British companies started stockpiling last winter because of the risk of border gridlock caused by no-deal Brexit. Hoarding peaked by March, when U.K.-based companies squirrelled away raw materials and components at the fastest pace of any industrialized nation, according to a survey published by IHS Markit.
What has changed since March? Not much regarding politics or warehouse spaces. As the British economy was built on production cycles that run to the minute, and where storing stock wastes time and money, warehousing is in short supply and prices are rising.
According to data published by BBC Newsnight in July, the estimated nationwide vacancy of warehouse spaces in the United Kingdom is just 6.8% which is a very little extra capacity to any kind of extra stockpiling. It means, that stockpiling may be impossible for many firms, as the BBC report claimed.
According to Peter Ward, CEO, Warehousing Association, the warehousing capacity in the UK is running full, nearly 100%.
All available spaces were used by March (the original date of Brexit – ed), and it seems that there is no more possibility for extra growing this time.”
The new Halloween date for Brexit means another challenge for warehousing as it is in the first round of the Christmas peak season. Peter Ward emphasised that peak season includes Black Friday, Cyber Monday, but the very special season of Halloween itself, when extra stockpiling normally happens – without the ghost of Brexit floating around.
It couldn’t have come at a worse time for the logistics industry” – Ward added.

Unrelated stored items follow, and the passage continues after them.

(* ===== verification/ContractWire.v ===== *)
(** * Canonical documents of the wire contract

    Validation does not depend on the order of keys, so that the canonical text of a valid document
    is read back and validated; the integers of a valid document are those that the generated models read. *)

From S2P Require Import Prelude Sort PyStr PyText PyJson JsonParse Contracts.
From Stdlib Require Import Ascii.
From Stdlib Require String.

(** ** Validation of lists and dictionaries *)

Definition item_valid (p : pykey * pyval) : Prop := check_wire (fst p) (snd p) = Ok tt /\ validate_document (snd p) = Ok tt.

Lemma bind_unit_Ok {A} (r : result unit) (k : result A) x : (let! _ := r in k) = Ok x <-> r = Ok tt /\ k = Ok x.
Proof. destruct r as [[]|e]; cbn; [tauto|]. split; [discriminate|]. by intros []. Qed.

Lemma bind_unit_Ok_r {A} (r : result A) : (let! _ := r in Ok tt) = Ok tt -> exists x, r = Ok x.
Proof. destruct r; [eauto|discriminate]. Qed.

Lemma rbind_ext {A B} (r : result A) (k k' : A -> result B) : (forall x, k x = k' x) -> rbind r k = rbind r k'.
Proof. intros H. by destruct r; cbn. Qed.

Lemma validate_list_Ok l : validate_document (VList l) = Ok tt <-> Forall (fun x => validate_document x = Ok tt) l.
Proof.
  cbn [validate_document]. induction l as [|x l IH]; [by split|]. rewrite bind_unit_Ok, IH, Forall_cons. done.
Qed.

Lemma validate_dict_Ok d :
  validate_document (VDict d) = Ok tt <->
  check_version d = Ok tt /\ Forall item_valid d /\ check_command d = Ok tt /\ check_envelope d = Ok tt.
Proof.
  cbn [validate_document]. rewrite !bind_unit_Ok. do 2 f_equiv.
  induction d as [|[k x] d IH]; [by split|]. rewrite !bind_unit_Ok, IH, Forall_cons. unfold item_valid. cbn. tauto.
Qed.

(** ** The checks of a canonical value *)

Section Canon.
Context (d d' : pydict).
Hypothesis Hget : forall k, dict_get k d' = canon <$> dict_get k d.
Hypothesis Hkeys : map fst d' ≡ₚ map fst d.

Lemma wire_int_canon v (is_signed : bool) : wire_int (canon v) is_signed = wire_int v is_signed.
Proof. by destruct v. Qed.
Lemma positive_wire_canon v (is_signed : bool) : positive_wire (canon v) is_signed = positive_wire v is_signed.
Proof. by destruct v. Qed.
Lemma nonempty_text_canon v : nonempty_text (canon v) = nonempty_text v.
Proof. by destruct v. Qed.
Lemma boolean_canon v : boolean (canon v) = boolean v.
Proof. by destruct v. Qed.
Lemma in_names_canon v names : in_names (canon v) names = in_names v names.
Proof. by destruct v. Qed.
Lemma require_name_canon v names : require_name (canon v) names = require_name v names.
Proof. by destruct v. Qed.
Lemma check_positive_canon (is_signed : bool) v : check_positive is_signed (canon v) = check_positive is_signed v.
Proof. by destruct v. Qed.
Lemma check_boolean_canon v : check_boolean (canon v) = check_boolean v.
Proof. by destruct v. Qed.
Lemma is_text_canon v s : is_text (canon v) s = is_text v s.
Proof. by destruct v. Qed.
Lemma check_wire_canon k v : check_wire k (canon v) = check_wire k v.
Proof. destruct k; [|done]. cbn. destruct (wire_sign _); [by rewrite wire_int_canon|done]. Qed.
Lemma truthy_canon v : truthy (canon v) = truthy v.
Proof.
  destruct v as [| | | | |l|e|]; try done; [by destruct l|]. rewrite canon_dict. cbn.
  destruct e as [|p e]; [done|]. pose proof (length_py_sorted item_name (map canon_item (p :: e))) as Hl.
  by destruct (py_sorted _ _).
Qed.

Lemma has_canon name : has name d' = has name d.
Proof. unfold has. rewrite Hget. by destruct (dict_get name d). Qed.
Lemma has_all_canon names : has_all names d' = has_all names d.
Proof. unfold has_all. induction names as [|n names IH]; [done|]. cbn. by rewrite has_canon, IH. Qed.
Lemma has_any_canon names : has_any names d' = has_any names d.
Proof. unfold has_any. induction names as [|n names IH]; [done|]. cbn. by rewrite has_canon, IH. Qed.
Lemma get_canon name {A} (k k' : pyval -> result A) :
  (forall v, k (canon v) = k' v) -> rbind (get name d') k = rbind (get name d) k'.
Proof. intros H. unfold get. rewrite Hget. by destruct (dict_get name d); cbn. Qed.

Lemma forallb_keys (f : pykey -> bool) : forallb (fun p => f (fst p)) d' = forallb (fun p => f (fst p)) d.
Proof.
  assert (forall e : pydict, forallb (fun p => f (fst p)) e = forallb f (map fst e)) as He.
  { induction e as [|p e IH]; [done|]. cbn. by rewrite IH. }
  rewrite !He. apply eq_bool_prop_intro. rewrite !Is_true_true, !forallb_forall. setoid_rewrite <- list_elem_of_In.
  by setoid_rewrite Hkeys.
Qed.
Lemma exact_keys_canon required allowed : exact_keys d' required allowed = exact_keys d required allowed.
Proof. unfold exact_keys. by rewrite has_all_canon, forallb_keys. Qed.

Lemma each_present_canon names (check : pyval -> result unit) :
  (forall v, check (canon v) = check v) -> each_present names check d' = each_present names check d.
Proof.
  intros H. induction names as [|n names IH]; [done|]. cbn. rewrite Hget, IH. destruct (dict_get n d) as [v|]; cbn; [by rewrite H|done].
Qed.
Lemma command_type_canon : command_type_of d' = canon (command_type_of d).
Proof. unfold command_type_of. rewrite Hget. by destruct (dict_get _ d). Qed.

Ltac canon_step :=
  first
    [ apply get_canon; intros ?
    | rewrite !boolean_canon | rewrite !nonempty_text_canon | rewrite !positive_wire_canon | rewrite !require_name_canon
    | rewrite !is_text_canon | rewrite !truthy_canon | rewrite !has_canon | rewrite exact_keys_canon | rewrite !has_all_canon
    | rewrite !has_any_canon
    | apply rbind_ext; intros ? ].
Ltac canon_check := repeat canon_step; try reflexivity.

Lemma validate_legacy_canon : validate_legacy_order d' = validate_legacy_order d.
Proof. unfold validate_legacy_order. canon_check. Qed.
Lemma submit_shape_canon t (p : bool) : submit_shape (canon t) p d' = submit_shape t p d.
Proof. unfold submit_shape. canon_check. Qed.
Lemma submit_reference_canon : submit_reference d' = submit_reference d.
Proof.
  unfold submit_reference. rewrite !has_canon, !Hget.
  destruct (dict_get "price_reference" d), (dict_get "quote_event_id" d); cbn [fmap option_fmap option_map]; canon_check.
Qed.
Lemma validate_submit_canon : validate_submit d' = validate_submit d.
Proof.
  unfold validate_submit. canon_check.
  rewrite submit_shape_canon, each_present_canon by apply check_positive_canon.
  canon_check. apply submit_reference_canon.
Qed.
Lemma validate_cancel_canon : validate_cancel d' = validate_cancel d.
Proof. unfold validate_cancel. canon_check. Qed.
Lemma is_true_canon name : is_true (dict_get name d') = is_true (dict_get name d).
Proof. rewrite Hget. by destruct (dict_get name d) as [[]|]. Qed.
Lemma validate_replace_canon : validate_replace d' = validate_replace d.
Proof.
  unfold validate_replace. rewrite !is_true_canon, !has_any_canon.
  rewrite !each_present_canon by (apply check_positive_canon || apply check_boolean_canon || by intros; apply require_name_canon).
  canon_check.
Qed.
Lemma validate_leverage_canon : validate_set_leverage d' = validate_set_leverage d.
Proof. unfold validate_set_leverage. canon_check. by destruct v. Qed.
Lemma validate_command_canon : validate_canonical_command (VDict d') = validate_canonical_command (VDict d).
Proof.
  unfold validate_canonical_command. rewrite !command_type_canon, !is_text_canon.
  by rewrite validate_submit_canon, validate_cancel_canon, validate_replace_canon, validate_leverage_canon.
Qed.
Lemma check_version_canon : check_version d' = check_version d.
Proof. unfold check_version. rewrite Hget. destruct (dict_get _ d); cbn; by rewrite ?is_text_canon. Qed.
Lemma check_command_canon : check_command d' = check_command d.
Proof.
  unfold check_command. rewrite command_type_canon, is_text_canon, in_names_canon, validate_legacy_canon, validate_command_canon. done.
Qed.
End Canon.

Business Insider warned about the coming problems of Christmas peak warehousing in April. The paper claimed that many of the warehouses used to stockpile goods in the run-up to March 29 are now no longer available, as they have already been booked for storing large quantities of stock needed for Christmas. Therefore, shelves would quickly empty in British stores in the event of a no-deal Brexit on October 31, due to a shortage of warehousing in the run-up to Christmas.
Is no-deal Brexit the new plan?
While the first part of the year was about the question of what kind of deal the UK plans to make to leave the EU, now the question is: will there be any deal at all? It seems that the British government doesn’t even plan to make any kind of agreements. „Boris Johnson has no intention of renegotiating the withdrawal agreement and a no-deal Brexit is his “central scenario” – The Guardian wrote on Tuesday morning.

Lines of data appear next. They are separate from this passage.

(* ===== verification/ContractCommands.v ===== *)
(** * Commands of the API against the wire contract

    The payloads that the command service prepares, read by the validator of canonical documents. *)

From S2P Require Import Prelude Sort PyStr PyText PyJson Commands.
From S2P Require Contracts.
From Stdlib Require String.

(** ** The shape of a prepared order *)

Definition base_fields (instrument side : string) (quantity : Z) (order_type tif : string) (reduce_only post_only marketable_only : bool)
    : list (string * pyval) :=
  [("command_type", VStr "SUBMIT_ORDER"); ("instrument_id", VStr instrument); ("side", VStr side); ("quantity_atoms", VStr (str_Z quantity));
   ("order_type", VStr order_type); ("time_in_force", VStr tif); ("reduce_only", VBool reduce_only); ("post_only", VBool post_only);
   ("marketable_only", VBool marketable_only)].

Definition price_ok (p : Z) : Prop := 0 < p < 2 ^ 63.

(** The limit price, alone or with the reference it was resolved from. *)
Inductive limit_fields (order_type : string) : list (string * pyval) -> Prop :=
| no_limit : limit_bearing order_type = false -> limit_fields order_type []
| plain_limit p : limit_bearing order_type = true -> price_ok p -> limit_fields order_type [("limit_price_atoms", VStr (str_Z p))]
| reference_limit p name event : limit_bearing order_type = true -> price_ok p -> name ∈ Contracts.PRICE_REFERENCES -> event <> EmptyString ->
    limit_fields order_type [("limit_price_atoms", VStr (str_Z p)); ("price_reference", VStr name); ("quote_event_id", VStr event)].
Inductive stop_fields (order_type : string) : list (string * pyval) -> Prop :=
| no_stop : stop_bearing order_type = false -> stop_fields order_type []
| plain_stop p : stop_bearing order_type = true -> price_ok p -> stop_fields order_type [("stop_price_atoms", VStr (str_Z p))].

Lemma dict_update_fresh items : forall d,
  NoDup (map fst items) -> (forall k, k ∈ map fst items -> KStr k ∉ map fst d) -> dict_update d items = d ++ obj items.
Proof.
  unfold dict_update. induction items as [|[k v] items IH]; intros d Hn Hd; [by rewrite app_nil_r|]. cbn [fold_left obj map].
  cbn in Hn. apply NoDup_cons in Hn as [Hk Hn]. rewrite JsonParse.dict_set_new by (apply Hd; apply list_elem_of_here).
  rewrite IH; [by rewrite <- app_assoc|done|]. intros k' Hk'. rewrite map_app, not_elem_of_app. split.
  - apply Hd. by apply list_elem_of_further.
  - cbn. rewrite list_elem_of_singleton. intros [= ->]. done.
Qed.

Lemma resolve_limit_fields instrument side quantity order_type tif r p m quote request d :
  quote_ok quote -> order_type ∈ Contracts.ORDER_TYPES ->
  resolve_limit (obj (base_fields instrument side quantity order_type tif r p m)) quote side order_type request = Ok d ->
  exists limit, d = obj (base_fields instrument side quantity order_type tif r p m ++ limit) /\ limit_fields order_type limit.
Proof.
  intros Hq Ht H. unfold resolve_limit in H. set (base := base_fields _ _ _ _ _ _ _ _) in *.
  assert (forall items, (forall k, k ∈ map fst items -> k ∈ ["limit_price_atoms"; "price_reference"; "quote_event_id"]) -> NoDup (map fst items) ->
    dict_update (obj base) items = obj (base ++ items)) as Hup.
  { intros items Hi Hn. rewrite dict_update_fresh; [by unfold obj; rewrite map_app|done|]. intros k Hk. apply Hi in Hk.
    rewrite !elem_of_cons, elem_of_nil in Hk. unfold base, base_fields. cbn [obj map fst]. rewrite !not_elem_of_cons.
    destruct Hk as [->|[->|[->|[]]]]; split_and!; try discriminate; apply not_elem_of_nil. }
  destruct (field request "price_reference") as [reference|].
  - destruct (is_present _); [discriminate H|]. destruct (limit_bearing order_type) eqn:Hl; [|discriminate H]. cbn [negb] in H.
    apply rbind_Ok in H as ([[price event] name] & Hr & H). apply Ok_inj in H as <-. unfold resolve_reference in Hr.
    destruct reference as [| | | |s| | |]; try discriminate Hr. apply rbind_Ok in Hr as (ref & _ & Hr). destruct quote as [q|]; [|discriminate Hr].
    injection Hr as <- <- <-. specialize (Hq q eq_refl). pose proof (reference_price_bounds q side ref Hq). pose proof (quote_bounds q Hq).
    eexists. split.
    + apply Hup; [intros k Hk; exact Hk|]. apply (bool_decide_eq_true_1 (NoDup ["limit_price_atoms"; "price_reference"; "quote_event_id"])). reflexivity.
    + apply reference_limit; [done|unfold price_ok; lia|destruct ref; cbn; set_solver|].
      unfold VisibleQuote_post_init in Hq. apply rbind_Ok in Hq as (u & Hu%raise_if_Ok & _). intros E. by rewrite E in Hu.
  - destruct (limit_bearing order_type) eqn:Hl.
    + apply rbind_Ok in H as (t & Ht' & H). apply Ok_inj in H as <-. apply i64_price_Ok in Ht' as (n & -> & Hn). eexists. split.
      * apply Hup; [intros k Hk; cbn in Hk; set_solver|]. apply NoDup_singleton.
      * by apply plain_limit.
    + destruct (is_present _); [discriminate H|]. apply Ok_inj in H as <-. exists []. split; [by rewrite app_nil_r|]. by apply no_limit.
Qed.

Lemma resolve_stop_fields base order_type request d :
  "stop_price_atoms" ∉ map fst base -> resolve_stop (obj base) order_type request = Ok d ->
  exists stop, d = obj (base ++ stop) /\ stop_fields order_type stop.
Proof.
  intros Hb H. unfold resolve_stop in H. destruct (stop_bearing order_type) eqn:Hs.
  - apply rbind_Ok in H as (t & Ht & H). apply Ok_inj in H as <-. apply i64_price_Ok in Ht as (n & -> & Hn). eexists. split.
    + rewrite dict_update_fresh; [by unfold obj; rewrite map_app|apply NoDup_singleton|]. intros k Hk.
      cbn in Hk. apply list_elem_of_singleton in Hk as ->. intros Hin. apply Hb. unfold obj in Hin. rewrite map_map in Hin. cbn in Hin.
      apply list_elem_of_fmap in Hin as ([k v] & [= E] & Hin). cbn in E. subst k. apply list_elem_of_fmap. by exists ("stop_price_atoms", v).
    + by apply plain_stop.
  - destruct (is_present _); [discriminate H|]. apply Ok_inj in H as <-. exists []. split; [by rewrite app_nil_r|]. by apply no_stop.
Qed.

Lemma require_string_Ok request name s : require_string request name = Ok s -> s <> EmptyString.
Proof.
  unfold require_string. destruct (dict_get name request) as [[| | | |t| | |]|]; try discriminate. intros H.
  apply rbind_Ok in H as (u & Hu%raise_if_Ok & H). apply rbind_Ok in H as (u' & _ & H). apply Ok_inj in H as <-. intros ->. discriminate Hu.
Qed.

(** Every order that the service prepares has this shape. *)
Lemma prepare_order_shape quote request pc :
  quote_ok quote -> prepare_order quote request = Ok pc ->
  exists instrument side q order_type tif r p m limit stop,
    instrument <> EmptyString /\ side ∈ ["BUY"; "SELL"] /\ 0 < q < 2 ^ 64 /\ order_type ∈ Contracts.ORDER_TYPES /\
    tif ∈ Contracts.TIME_IN_FORCE /\ (p && negb (limit_bearing order_type)) = false /\
    limit_fields order_type limit /\ stop_fields order_type stop /\
    pc_payload pc = obj (base_fields instrument side q order_type tif r p m ++ limit ++ stop).
Proof.
  intros Hq H. unfold prepare_order in H.
  apply rbind_Ok in H as (u & _ & H). apply rbind_Ok in H as (instrument & Hi%require_string_Ok & H).
  apply rbind_Ok in H as (side & Hs%enum_string_Ok & H). apply rbind_Ok in H as (quantity & Hn & H).
  apply rbind_Ok in H as (order_type & Ht%enum_string_Ok & H). apply rbind_Ok in H as (tif & Hf%enum_string_Ok & H).
  apply rbind_Ok in H as (r & _ & H). apply rbind_Ok in H as (p & _ & H). apply rbind_Ok in H as (m & _ & H).
  apply rbind_Ok in H as (u' & Hp%raise_if_Ok & H). apply rbind_Ok in H as (d & Hd & H). apply rbind_Ok in H as (h & _ & H).
  apply Ok_inj in H as <-. apply u64_quantity_Ok in Hn as (q & -> & Hn).
  unfold resolve_prices in Hd. apply rbind_Ok in Hd as (d1 & Hl & Hd).
  apply (resolve_limit_fields instrument side q order_type tif r p m) in Hl as (limit & -> & Hl); [|done|done].
  apply resolve_stop_fields in Hd as (stop & -> & Hst).
  - exists instrument, side, q, order_type, tif, r, p, m, limit, stop. rewrite <- app_assoc. done.
  - rewrite map_app, not_elem_of_app. split.
    + apply (bool_decide_eq_true_1 (_ ∉ ["command_type"; "instrument_id"; "side"; "quantity_atoms"; "order_type"; "time_in_force";
        "reduce_only"; "post_only"; "marketable_only"])). reflexivity.
    + destruct Hl; cbn; set_solver.
Qed.

(** ** The validator on such a shape *)

Lemma price_wire p (is_signed : bool) : price_ok p -> Contracts.wire_int (VStr (str_Z p)) is_signed = Ok p.
Proof.
  intros Hp. unfold price_ok in Hp. rewrite Contracts.wire_int_nonneg by lia. unfold I64_MAX, U64_MAX.
  destruct is_signed; by rewrite (proj2 (Z.leb_le _ _)) by lia.
Qed.
Lemma price_positive p : price_ok p -> Contracts.positive_wire (VStr (str_Z p)) true = Ok p.
Proof. intros Hp. unfold price_ok in Hp. apply Contracts.positive_wire_ok; unfold I64_MAX; lia. Qed.

Ltac wire_step :=
  first
    [ rewrite price_wire by done
    | rewrite price_positive by done
    | rewrite Contracts.nonempty_text_ok by done
    | rewrite Contracts.require_name_ok by (done || by repeat constructor) ].
Ltac wire_eval :=
  cbv -[Contracts.wire_int Contracts.positive_wire Contracts.nonempty_text Contracts.require_name str_Z I64_MAX Z.leb
        Contracts.PRICE_REFERENCES Contracts.ORDER_TYPES Contracts.TIME_IN_FORCE].

Lemma shape_valid instrument side q order_type tif r p m limit stop :
  instrument <> EmptyString -> side ∈ ["BUY"; "SELL"] -> 0 < q < 2 ^ 64 -> order_type ∈ Contracts.ORDER_TYPES ->
  tif ∈ Contracts.TIME_IN_FORCE -> (p && negb (limit_bearing order_type)) = false ->
  limit_fields order_type limit -> stop_fields order_type stop ->
  Contracts.validate_document (VDict (obj (base_fields instrument side q order_type tif r p m ++ limit ++ stop))) =
    if (q <=? I64_MAX) && negb (p && m) then Ok tt else Raise ContractError.
Proof.
  intros Hi Hs Hq Ht Hf Hp Hl Hst.
  pose proof (Contracts.wire_int_nonneg q true ltac:(lia)) as Hw. cbv iota in Hw.
  assert (Contracts.positive_wire (VStr (str_Z q)) false = Ok q) as Hw' by (apply Contracts.positive_wire_ok; unfold U64_MAX; lia).
  unfold Contracts.ORDER_TYPES in Ht. rewrite !elem_of_cons in Ht.
  destruct Ht as [->|[->|[->|[->|Ht]]]]; [| | | |by apply elem_of_nil in Ht]; cbn in Hp;
    destruct Hl as [Hl|x Hl Hx|x name event Hl Hx Hname Hev]; try discriminate Hl;
    destruct Hst as [Hst|y Hst Hy]; try discriminate Hst; clear Hl Hst;
    destruct p; try discriminate Hp; destruct m; wire_eval; rewrite Hw; destruct (q <=? I64_MAX); try reflexivity;
    repeat (wire_step; wire_eval); try reflexivity; rewrite Hw'; wire_eval; repeat (wire_step; wire_eval); reflexivity.
Qed.

(** C36. The payload of every prepared order passes the validator of canonical documents exactly when
    its quantity fits a signed 64-bit integer and it is not both post-only and marketable-only; the
    validator rejects every other prepared order with a contract error. *)
Theorem prepared_order_valid quote request pc :
  quote_ok quote -> prepare_order quote request = Ok pc ->
  exists q p m,
    0 < q < 2 ^ 64 /\ dict_get "quantity_atoms" (pc_payload pc) = Some (VStr (str_Z q)) /\
    dict_get "post_only" (pc_payload pc) = Some (VBool p) /\ dict_get "marketable_only" (pc_payload pc) = Some (VBool m) /\
    Contracts.validate_document (VDict (pc_payload pc)) =
      if (q <=? I64_MAX) && negb (p && m) then Ok tt else Raise ContractError.
Proof.
  intros Hq H. apply prepare_order_shape in H as (instrument & side & q & order_type & tif & r & p & m & limit & stop & H); [|done].
  destruct H as (? & ? & Hn & ? & ? & ? & ? & ? & ->). exists q, p, m. split_and!; try done; try apply Hn. by apply shape_valid.
Qed.

Lemma prepared_order_valid_witness :
  Contracts.validate_document (VDict (pc_payload (demo_prepared demo_quote))) = Ok tt /\
  exists q p m,
    0 < q < 2 ^ 64 /\ dict_get "quantity_atoms" (pc_payload (demo_prepared demo_quote)) = Some (VStr (str_Z q)) /\
    dict_get "post_only" (pc_payload (demo_prepared demo_quote)) = Some (VBool p) /\
    dict_get "marketable_only" (pc_payload (demo_prepared demo_quote)) = Some (VBool m) /\
    Contracts.validate_document (VDict (pc_payload (demo_prepared demo_quote))) =
      if (q <=? I64_MAX) && negb (p && m) then Ok tt else Raise ContractError.
Proof.
  split; [vm_compute; reflexivity|].
  apply (prepared_order_valid (Some demo_quote) demo_order (demo_prepared demo_quote)).
  - exact demo_quote_ok.
  - vm_compute. reflexivity.
Defined.

(** An order that the service prepares and the contract forbids. *)
Definition both_flags : pydict := obj
  [("instrument_id", VStr "SYNTH"); ("side", VStr "BUY"); ("quantity_atoms", VStr "5"); ("order_type", VStr "LIMIT");
   ("time_in_force", VStr "GTC"); ("limit_price_atoms", VStr "99"); ("post_only", VBool true); ("marketable_only", VBool true)].
Lemma both_flags_forbidden :
  match prepare_order None both_flags with
  | Ok pc => Contracts.validate_document (VDict (pc_payload pc)) = Raise ContractError
  | Raise _ => False
  end.
Proof. vm_compute. reflexivity. Qed.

On the surface, it appears as if the main concern was the Irish border at the moment, but there are signs that the British government is not preparing a new plan for an organised exit. According to The Guardian, the prime minister’s senior adviser instructed special advisers across the government to keep on top of preparations for a no-deal Brexit at the beginning of the week.

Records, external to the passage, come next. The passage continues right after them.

(** C39. Whatever the authenticator, the headers and the request: a route answers only to the owner of the
    session, and its answer is about that session.  A command route shows the row of the command table of
    that session and key for the payload that was asked, found there or appended with the stated version;
    a lookup shows the row of that session with that identifier; a market route shows a page for the
    context of that session, cached for its owner or computed from the source; a download is the stored
    value of that session.  A route writes nothing but commands and the row of that session, and caches
    only pages of that principal and session; a route that fails leaves database and cache untouched; and
    a request that the authenticator refuses gets status 401. *)
Theorem routes_owner_only request w r w' :
  handle authenticator quotes headers request w = (r, w') ->
  match r with
  | Ok response => exists principal, authenticate authenticator headers = Ok principal /\
      Results.owns (request_session request) (pr_principal_id principal) (w_db w) /\
      world_scoped (pr_principal_id principal) (request_session request) w w' /\
      answer (pr_principal_id principal) request w response w'
  | Raise _ => w' = w
  end /\
  (authenticate authenticator headers = Raise AuthenticationError -> r = Raise (HTTPException 401 "authentication required")).
Proof.
  intros Hh. destruct (handle_routed request w r w' Hh) as [Hr H401]. split; [|exact H401]. destruct r as [response|e]; [|exact Hr].
  destruct Hr as (pr & Hpr & Ho & Hs). exists pr. split_and!; [done..|].
  destruct (handle_answer _ _ _ _ Hh) as (p & Hp & Ha). unfold authenticate_request in Hp. rewrite Hpr in Hp. by injection Hp as <-.
Qed.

As this is not the first time when the UK is preparing for a no-deal Brexit, economists do not publish as many fearful predictions as in February. But it doesn’t mean that the economy won’t respond to uncertainty. In the Today programme of BBC 4, Mark Carney, the governor of the Bank England, described a no-deal Brexit as an “instantaneous shock” to the UK economy, raising prices and reducing household incomes.